前回の戦いから一風変わって,2つの恋を追う回となっています。

自分の表現力の無さに毎度のことながら落ち込みます。

白い光が部屋を満たし、悪魔は倒された。そのあとすぐに帰ろうとしたのだが、よくよく考えてみれば職員室の先生たちが全員倒れているというのはあまりにも異常だ。

そこで、雷たちは倒れた先生たちを一人一人不自然にならないように椅子に座らせたり立たせたりしておいて、それから魔法で全員を目覚めさせるというわけだ。

ところが。


「うっ!何だ・・・?」


先程悪魔によって打ち込まれた矢傷が、再び痛み出す。立っていられなくなり、その場にうずくまる。

愛美が眉をひそめて言った。


「やっぱり、魔法で治した方がいいね。・・・・・・雷くんは休んで。後片付けはわたしがやっとくから。」


「いや、僕は・・・・・・」


君の力になりたい。そう言おうとしたが、それよりも速く彼女は動いた。

そして、雷の額を軽く弾いた。どっと眠気が押し寄せてくる。


「いいから。わたしに任せて?」


その言葉を最後に、彼の意識は途切れた。



しばらくして、暗闇の中で雷は何かが後頭部に当たるのを感じた。


ー何だ?暖かくて、柔らかい・・・・・・


次第に意識が覚醒していく。目を開け、まだ不明瞭な視界であたりを探ると、どうやらまだ学校にいるようだった。


「ん、目、覚めた?」


愛実の顔がのぞき込んできた。さらさらの黒髪が鼻に当たり、くすぐったい。こんな光景、前にも見たことあるような、と思いながら体を起こそうとして、違和感に気づく。心なしか愛美の頬が赤い気がする。それに、口角がぴくぴくと震えている。

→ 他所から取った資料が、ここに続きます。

(* ===== verification/TimeFacts.v ===== *)
(** Timestamps read back what they print: the calendar's two directions invert
    each other, and so do the text forms. *)

From S2P Require Import Prelude GoText Strconv Numbers ExprNumbers Times.
From S2P Require Import Values Ast Scope Eval.

(** [lia] reads a division as its equation here. *)
Local Ltac Zify.zify_post_hook ::= Z.to_euclidean_division_equations.

(** ** The calendar *)

Lemma month_cases doy : 0 <= doy <= 365 ->
  let mp := (5 * doy + 2) / 153 in
  0 <= mp <= 11 /\ 0 <= doy - (153 * mp + 2) / 5
  /\ (mp = 11 -> doy - (153 * mp + 2) / 5 <= 28)
  /\ (mp <> 11 -> doy - (153 * mp + 2) / 5 < (if (mp =? 1) || (mp =? 3) || (mp =? 6) || (mp =? 8) then 30 else 31)).
Proof.
  intros Hd mp. assert (Hm : 0 <= mp <= 11) by (subst mp; lia). split; [done|].
  assert (Hdoy : 153 * mp <= 5 * doy + 2 < 153 * mp + 153) by (subst mp; lia). clearbody mp.
  assert (mp = 0 \/ mp = 1 \/ mp = 2 \/ mp = 3 \/ mp = 4 \/ mp = 5 \/ mp = 6 \/ mp = 7 \/ mp = 8 \/ mp = 9 \/ mp = 10 \/ mp = 11)
    as Hc by lia. decompose [or] Hc; subst mp; cbn -[Z.mul Z.div]; lia.
Qed.

(** The cycles of a day count from 1 March of year 0. *)
Lemma year_cycles z :
  let c400 := z / 146097 in let d400 := z mod 146097 in
  let c100 := Z.min 3 (d400 / 36524) in let d100 := d400 - 36524 * c100 in
  let c4 := d100 / 1461 in let d4 := d100 mod 1461 in
  let c1 := Z.min 3 (d4 / 365) in let doy := d4 - 365 * c1 in
  let y := 400 * c400 + 100 * c100 + 4 * c4 + c1 in
  365 * y + y / 4 - y / 100 + y / 400 + doy = z /\ 0 <= doy <= 365 /\ (doy = 365 -> is_leap (y + 1) = true).
Proof.
  intros c400 d400 c100 d100 c4 d4 c1 doy y.
  assert (H400 : z = 146097 * c400 + d400 /\ 0 <= d400 < 146097) by (subst c400 d400; lia).
  assert (H100 : 0 <= c100 <= 3 /\ 0 <= d100 <= 36524 /\ (d100 = 36524 -> c100 = 3) /\ d400 = 36524 * c100 + d100)
    by (subst c100 d100; lia).
  assert (H4 : d100 = 1461 * c4 + d4 /\ 0 <= d4 < 1461 /\ 0 <= c4 <= 24) by (subst c4 d4; lia).
  assert (H1 : 0 <= c1 <= 3 /\ 0 <= doy <= 365 /\ (doy = 365 -> c1 = 3) /\ d4 = 365 * c1 + doy) by (subst c1 doy; lia).
  clearbody doy c1 d4 c4 d100 c100 d400 c400.
  assert (Hy4 : y / 4 = 100 * c400 + 25 * c100 + c4) by (subst y; lia).
  assert (Hy100 : y / 100 = 4 * c400 + c100) by (subst y; lia).
  assert (Hy400 : y / 400 = c400) by (subst y; lia).
  split; [subst y; lia|]. split; [lia|]. intros Hl. assert (c1 = 3) as -> by tauto. unfold is_leap.
  destruct (Z.eq_dec c4 24) as [->|Hc4].
  - assert (c100 = 3) as -> by lia.
    replace (y + 1) with (400 * (c400 + 1)) by (subst y; lia). rewrite (Z.mul_comm 400), Z.mod_mul by lia.
    replace ((c400 + 1) * 400 mod 4) with 0 by (symmetry; lia). by rewrite orb_true_r.
  - assert (Hm4 : (y + 1) mod 4 = 0) by (subst y; lia). assert (Hm100 : (y + 1) mod 100 <> 0) by (subst y; lia).
    apply Z.eqb_neq in Hm100. rewrite Hm4, Hm100. done.
Qed.

Lemma civil_inverse n y m d : civil_from_days n = (y, m, d) ->
  days_from_civil y m d = n /\ 1 <= m <= 12 /\ 1 <= d <= days_in m y.
Proof.
  unfold civil_from_days. pose proof (year_cycles (n + 719468)) as Hc. cbn zeta in *.
  match goal with |- context [(5 * ?x + 2) / 153] => set (doy' := x) in * end.
  match type of Hc with 365 * ?x + _ - _ + _ + _ = _ /\ _ => set (y' := x) in * end.
  destruct Hc as (Hz & Hd & Hl). pose proof (month_cases doy' Hd) as (Hm & Hd0 & Hd11 & Hdm). cbn zeta in *.
  set (mp := (5 * doy' + 2) / 153) in *. clearbody y' doy' mp. intros [= <- <- <-].
  assert (Hmc : mp < 10 \/ mp = 10 \/ mp = 11) by lia.
  unfold days_from_civil, days_in. destruct (Z.ltb_spec mp 10) as [Hlt|Hge].
  - destruct (Z.leb_spec (mp + 3) 2); [lia|]. split; [lia|]. split; [lia|].
    destruct (Z.eqb_spec (mp + 3) 2); [lia|]. specialize (Hdm ltac:(lia)).
    replace (mp + 3 =? 4) with (mp =? 1) by lia. replace (mp + 3 =? 6) with (mp =? 3) by lia.
    replace (mp + 3 =? 9) with (mp =? 6) by lia. replace (mp + 3 =? 11) with (mp =? 8) by lia.
    destruct ((mp =? 1) || (mp =? 3) || (mp =? 6) || (mp =? 8)); lia.
  - destruct (Z.leb_spec (mp - 9) 2); [|lia]. split; [lia|]. split; [lia|]. destruct (Z.eq_dec mp 11) as [->|].
    + change (11 - 9 =? 2) with true. cbv iota. destruct (is_leap (y' + 1)) eqn:E; [lia|].
      assert (doy' <> 365) by (intros Hx; specialize (Hl Hx); congruence). change ((153 * 11 + 2) / 5) with 337 in *. lia.
    + assert (mp = 10) as -> by lia. specialize (Hdm ltac:(lia)). change ((10 =? 1) || (10 =? 3) || (10 =? 6) || (10 =? 8)) with false in Hdm.
      change (10 - 9 =? 2) with false. change ((10 - 9 =? 4) || (10 - 9 =? 6) || (10 - 9 =? 9) || (10 - 9 =? 11)) with false.
      cbv iota in *. change ((153 * 10 + 2) / 5) with 306 in *. lia.
Qed.

(** ** Digits *)

Definition all_digits (ds : gostring) : Prop := Forall (fun c => isDigit c = true) ds.

Lemma dec_digits_length f n acc (k : nat) : 0 <= n < 10 ^ Z.of_nat (S k) -> (length (dec_digits f n acc) <= S k + length acc)%nat.
Proof.
  revert n acc k. induction f as [|f IH]; intros n acc k Hn; cbn [dec_digits]; [lia|].
  destruct (Z.ltb_spec n 10); [cbn; lia|]. destruct k as [|k]; [change (10 ^ Z.of_nat 1) with 10 in Hn; lia|].
  rewrite Nat2Z.inj_succ, Z.pow_succ_r in Hn by lia.
  pose proof (IH (n / 10) (48 + n mod 10 :: acc) k ltac:(lia)) as Hl. cbn in Hl. lia.
Qed.

Lemma dec_value_zeros n ds : dec_value (replicate n 48 ++ ds) = dec_value ds.
Proof. induction n as [|n IH]; [done|]. cbn [replicate app]. rewrite dec_value_cons, IH. lia. Qed.

(** [w] digits of a number that fits them. *)
Lemma pad_spec (w : nat) n : (0 < w)%nat -> 0 <= n < 10 ^ Z.of_nat w ->
  length (pad (Z.of_nat w) n) = w /\ all_digits (pad (Z.of_nat w) n) /\ dec_value (pad (Z.of_nat w) n) = n.
Proof.
  intros Hw Hn. destruct (FormatUint_spec n) as (_ & Hd & Hv); [lia|]. unfold pad, zeros.
  assert (Hl : (length (FormatUint n) <= w)%nat).
  { destruct w as [|w]; [lia|]. pose proof (dec_digits_length (S (Z.to_nat (Z.log2 n))) n [] w Hn) as Hl. cbn in Hl |- *. lia. }
  split; [rewrite length_app, length_replicate; lia|]. split.
  - apply Forall_app. split; [by apply Forall_replicate|done].
  - by rewrite dec_value_zeros.
Qed.

Lemma two_digits n rest : 0 <= n < 100 -> getnum true (pad 2 n ++ rest) = Some (n, rest).
Proof.
  intros Hn. destruct (pad_spec 2 n ltac:(lia) Hn) as (Hl & Hd & Hv). change (Z.of_nat 2) with 2 in *.
  destruct (pad 2 n) as [|a [|b [|]]]; try done. inversion Hd as [|? ? Ha Hd']; inversion Hd' as [|? ? Hb]; subst.
  cbn [app getnum]. rewrite Ha, Hb. cbn [negb]. unfold dec_value in *. cbn [fold_left]. do 2 f_equal.
Qed.

Lemma two_digits_free n rest : 0 <= n < 100 -> getnum false (pad 2 n ++ rest) = Some (n, rest).
Proof.
  intros Hn. destruct (pad_spec 2 n ltac:(lia) Hn) as (Hl & Hd & Hv). change (Z.of_nat 2) with 2 in *.
  destruct (pad 2 n) as [|a [|b [|]]]; try done. inversion Hd as [|? ? Ha Hd']; inversion Hd' as [|? ? Hb]; subst.
  cbn [app getnum]. rewrite Ha, Hb. cbn [negb]. unfold dec_value in *. cbn [fold_left]. do 2 f_equal.
Qed.

Lemma four_digits y rest : 0 <= y <= 9999 -> year4 (appendInt 4 y ++ rest) = Some (y, rest).
Proof.
  intros Hy. unfold appendInt. destruct (Z.ltb_spec y 0); [lia|].
  destruct (pad_spec 4 y ltac:(lia) ltac:(change (10 ^ Z.of_nat 4) with 10000; lia)) as (Hl & Hd & Hv). change (Z.of_nat 4) with 4 in *.
  destruct (pad 4 y) as [|a [|b [|c [|e [|]]]]]; try done. cbn [app year4].
  assert (Ha : forallb isDigit [a; b; c; e] = true).
  { apply List.forallb_forall. by apply List.Forall_forall. }
  by rewrite Ha, Hv.
Qed.

(** ** Fractions *)

Lemma strip_zeros_value ds : all_digits ds ->
  exists n, ds = replicate n 48 ++ strip_zeros ds.
Proof.
  induction 1 as [|c ds Hc Hd IH]; [by exists 0%nat|]. cbn [strip_zeros]. destruct (Z.eqb_spec c 48) as [->|].
  - destruct IH as [n Hn]. exists (S n). cbn. congruence.
  - by exists 0%nat.
Qed.

Lemma dec_value_trailing ds n : dec_value (ds ++ replicate n 48) = dec_value ds * 10 ^ Z.of_nat n.
Proof.
  induction n as [|n IH]; [cbn; rewrite app_nil_r; lia|].
  replace (replicate (S n) 48) with (replicate n 48 ++ [48]) by by rewrite <- replicate_S_end.
  rewrite app_assoc, dec_value_app, IH, Nat2Z.inj_succ, Z.pow_succ_r by lia. lia.
Qed.

Lemma span_digits_app ds rest : all_digits ds -> match rest with c :: _ => isDigit c = false | [] => True end ->
  span isDigit (ds ++ rest) = (ds, rest).
Proof.
  intros Hd Hr. induction Hd as [|c ds Hc Hd IH]; cbn [app].
  - destruct rest as [|c r]; [done|]. cbn. by rewrite Hr.
  - cbn. by rewrite Hc, IH.
Qed.

Lemma fraction_nano ns : 0 <= ns < second_ns -> fraction (nano_text ns ++ [90]) = (ns, [90]).
Proof.
  intros Hn. destruct (pad_spec 9 ns ltac:(lia) Hn) as (Hl & Hd & Hv). change (Z.of_nat 9) with 9 in *.
  unfold nano_text. assert (Hr : all_digits (reverse (pad 9 ns))) by (unfold all_digits; by rewrite reverse_Permutation).
  destruct (strip_zeros_value _ Hr) as [n Hz]. set (z := strip_zeros (reverse (pad 9 ns))) in *.
  assert (Hp : pad 9 ns = reverse z ++ replicate n 48).
  { rewrite <- (reverse_involutive (pad 9 ns)), Hz, reverse_app. f_equal. apply reverse_replicate. }
  assert (Hzd : all_digits (reverse z)) by (rewrite Hp in Hd; by apply Forall_app in Hd as [? _]).
  assert (Hval : ns = dec_value (reverse z) * 10 ^ Z.of_nat n) by (rewrite <- dec_value_trailing, <- Hp; done).
  assert (Hlen : (length (reverse z) + n = 9)%nat) by (rewrite <- Hl, Hp, length_app, length_replicate; done).
  destruct z as [|c z'] eqn:Ez.
  - cbn in Hval. by rewrite Hval.
  - assert (Hne : exists x xs, reverse (c :: z') = x :: xs).
    { destruct (reverse (c :: z')) eqn:E; [|by eauto]. apply (f_equal length) in E. by rewrite length_reverse in E. }
    cbn [app]. unfold fraction. change ((46 =? 46) || (46 =? 44)) with true. cbn [andb].
    assert (Hd0 : digit_at (reverse (c :: z') ++ [90]) 0 = true).
    { destruct Hne as (x & xs & E). rewrite E in *. inversion Hzd; subst. done. }
    rewrite Hd0, span_digits_app by done. f_equal. unfold nanoseconds.
    rewrite take_ge by lia. rewrite Hval. do 2 f_equal. lia.
Qed.

(** ** Round trip *)

(** The year of an instant. *)
Definition year_of (t : Z) : Z := (civil_from_days (t / second_ns / 86400)).1.1.

Lemma day_reads y m d rest : 0 <= y <= 9999 -> 1 <= m <= 12 -> 0 <= d < 100 ->
  parse_day (appendInt 4 y ++ [45] ++ pad 2 m ++ [45] ++ pad 2 d ++ rest) = Some ((y, m, d), rest).
Proof.
  intros Hy Hm Hd. unfold parse_day. rewrite four_digits by done. cbn [mbind option_bind app skip]. rewrite Z.eqb_refl.
  cbn [mbind option_bind]. rewrite two_digits by lia. cbn [mbind option_bind].
  destruct (Z.ltb_spec m 1); [lia|]. destruct (Z.ltb_spec 12 m); [lia|]. cbn [orb skip]. rewrite Z.eqb_refl.
  cbn [mbind option_bind]. by rewrite two_digits by lia.
Qed.

Lemma clock_reads hh mm ss ns : 0 <= hh < 24 -> 0 <= mm < 60 -> 0 <= ss < 60 -> 0 <= ns < second_ns ->
  parse_clock ([84] ++ pad 2 hh ++ [58] ++ pad 2 mm ++ [58] ++ pad 2 ss ++ nano_text ns ++ [90])
  = Some ((hh * 3600 + mm * 60 + ss, ns), [90]).
Proof.
  intros Hh Hm Hs Hn. unfold parse_clock. cbn [app skip]. rewrite Z.eqb_refl. cbn [mbind option_bind].
  rewrite two_digits_free by lia. cbn [mbind option_bind]. destruct (Z.leb_spec 24 hh); [lia|]. cbn [skip].
  rewrite Z.eqb_refl. cbn [mbind option_bind]. rewrite two_digits by lia. cbn [mbind option_bind].
  destruct (Z.leb_spec 60 mm); [lia|]. cbn [skip]. rewrite Z.eqb_refl. cbn [mbind option_bind].
  rewrite two_digits by lia. cbn [mbind option_bind]. destruct (Z.leb_spec 60 ss); [lia|]. by rewrite fraction_nano.
Qed.

Lemma format_time_reads t : 0 <= year_of t <= 9999 -> time_Parse RFC3339 (format_time t) = Some t.
Proof.
  unfold year_of, format_time. set (sec := t / second_ns). destruct (civil_from_days (sec / 86400)) as [[y m] d] eqn:Ec.
  cbn [fst]. intros Hy. destruct (civil_inverse _ _ _ _ Ec) as (Hdays & Hm & Hd).
  assert (Hd31 : days_in m y <= 31) by (unfold days_in; repeat case_match; lia).
  set (s := sec mod 86400). assert (Hs : 0 <= s < 86400) by (subst s; lia).
  set (ns := t mod second_ns). assert (Hns : 0 <= ns < second_ns) by (subst ns; unfold second_ns; lia).
  unfold time_Parse. rewrite day_reads by lia. cbn [mbind option_bind].
  rewrite clock_reads by lia. cbn [mbind option_bind zone]. rewrite Z.eqb_refl. cbn [mbind option_bind].
  change (negb ([] =s [])) with false. cbv iota. destruct (Z.ltb_spec d 1); [lia|].
  destruct (Z.ltb_spec (days_in m y) d); [lia|]. cbn [orb fst snd]. f_equal. unfold instant. rewrite Hdays.
  assert (Hclock : s / 3600 * 3600 + s / 60 mod 60 * 60 + s mod 60 = s) by lia. rewrite Z.sub_0_r, Hclock.
  subst s ns sec. unfold second_ns in *. lia.
Qed.

Lemma parseDate_format t : 0 <= year_of t <= 9999 -> parseDate (format_time t) = Some t.
Proof. intros Hy. unfold parseDate. by rewrite format_time_reads. Qed.

(** Timestamps survive their text: what the clock or addDuration prints parses
    back to the same instant, nanosecond for nanosecond, in the years four digits
    can write, so that addDuration(ts, dur) is a timestamp whose instant is that
    of ts moved by the duration. *)
Theorem timestamps_read_back ts dur t d :
  parseDate ts = Some t -> parseISO8601Duration dur = Some d -> 0 <= year_of (t + d) <= 9999 ->
  exists text, exprAddDuration (XStr ts) (XStr dur) = Ok (XStr text) /\ parseDate text = Some (t + d).
Proof.
  intros Ht Hd Hy. exists (format_time (t + d)). split; [|by apply parseDate_format].
  unfold exprAddDuration. by rewrite Ht, Hd.
Qed.

Lemma timestamps_read_back_witness :
  let ts := go "2024-02-28T23:59:59.25+01:00" in
  exists text, exprAddDuration (XStr ts) (XStr (go "P1DT2H")) = Ok (XStr text)
    /\ text = go "2024-03-01T00:59:59.25Z" /\ parseDate text = Some 1709254799250000000.
Proof.
  intros ts. destruct (timestamps_read_back ts (go "P1DT2H") 1709161199250000000 93600000000000) as (text & He & Hp);
    [by vm_compute|by vm_compute|by vm_compute|]. exists text. split; [exact He|]. split; [|exact Hp].
  assert (Hc : exprAddDuration (XStr ts) (XStr (go "P1DT2H")) = Ok (XStr (go "2024-03-01T00:59:59.25Z"))) by by vm_compute.
  rewrite Hc in He. by injection He as <-.
Defined.

(** ** Where the code departs from its description *)

(** A duration is counted in int64 nanoseconds, which wrap: some 292 years from
    now is in the past. *)
Lemma long_duration_wraps :
  exprAddDuration (XStr (go "2000-01-01T00:00:00Z")) (XStr (go "P106752D"))
  = Ok (XStr (go "1707-09-22T00:25:26.290448384Z")).
Proof. by vm_compute. Qed.

(** Days are counted through a float: one nanosecond short of 200 days is 200. *)
Lemma days_between_rounds_up :
  exprDaysBetween (XStr (go "2024-01-01")) (XStr (go "2024-07-18T23:59:59.999999999Z")) = Ok (XInt 200).
Proof. by vm_compute. Qed.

完全に体を起こすと、その理由がわかった。雷は、愛美の膝枕で寝ていたのだ。

そう理解した瞬間、雷は顔がかあっと熱くなるのを感じた。

そんな雷の様子を見て、愛美は満足げに微笑んだ。


「ふふ、雷くん、顔真っ赤だよ?どうしたの?」


「いや、どうしたもこうしたも・・・・・・」


雷がしどろもどろになって黙り込むと、愛美はおかしそうに笑い始めた。


「雷くん、そんな顔もするんだね。私に弟はいないけど、いたらきっと雷くんみたいなんだと思うなぁ。」


「それ、僕の台詞じゃない?」


「ふふ、バレた?」


愛美は長い黒髪をさっと肩から払いのけ、小さい子供を安心させるかのように言った。


「大丈夫、大丈夫。怪我も毒もきちんと魔法で治しといたから。」


そう言うと、彼女は右手に複雑な魔方陣を浮かべた。


「先生たちを目覚めさせて、私たちは離れよう。坂田先生の記憶は消してあるから、明日からは普通に接するようにしよう。」


雷には一つ懸念点があった。それは、坂田の記憶。教師として、生徒を襲ったという事実は彼のココロを追い詰めてしまうだろう。しかし、その心配も不要となった。雷は頷いた。


「じゃあ、帰ろっか。」


愛美は立ち上がり、そっと手を差し出した。その手を取り、雷は立ち上がった。



学校を出て、二人は桜並木の道を歩いていた。あたりは薄暗く静まりかえっており、夕焼けの最後の一瞬が終わろうとしている。そばには二人以外の人間は一人もいなかった。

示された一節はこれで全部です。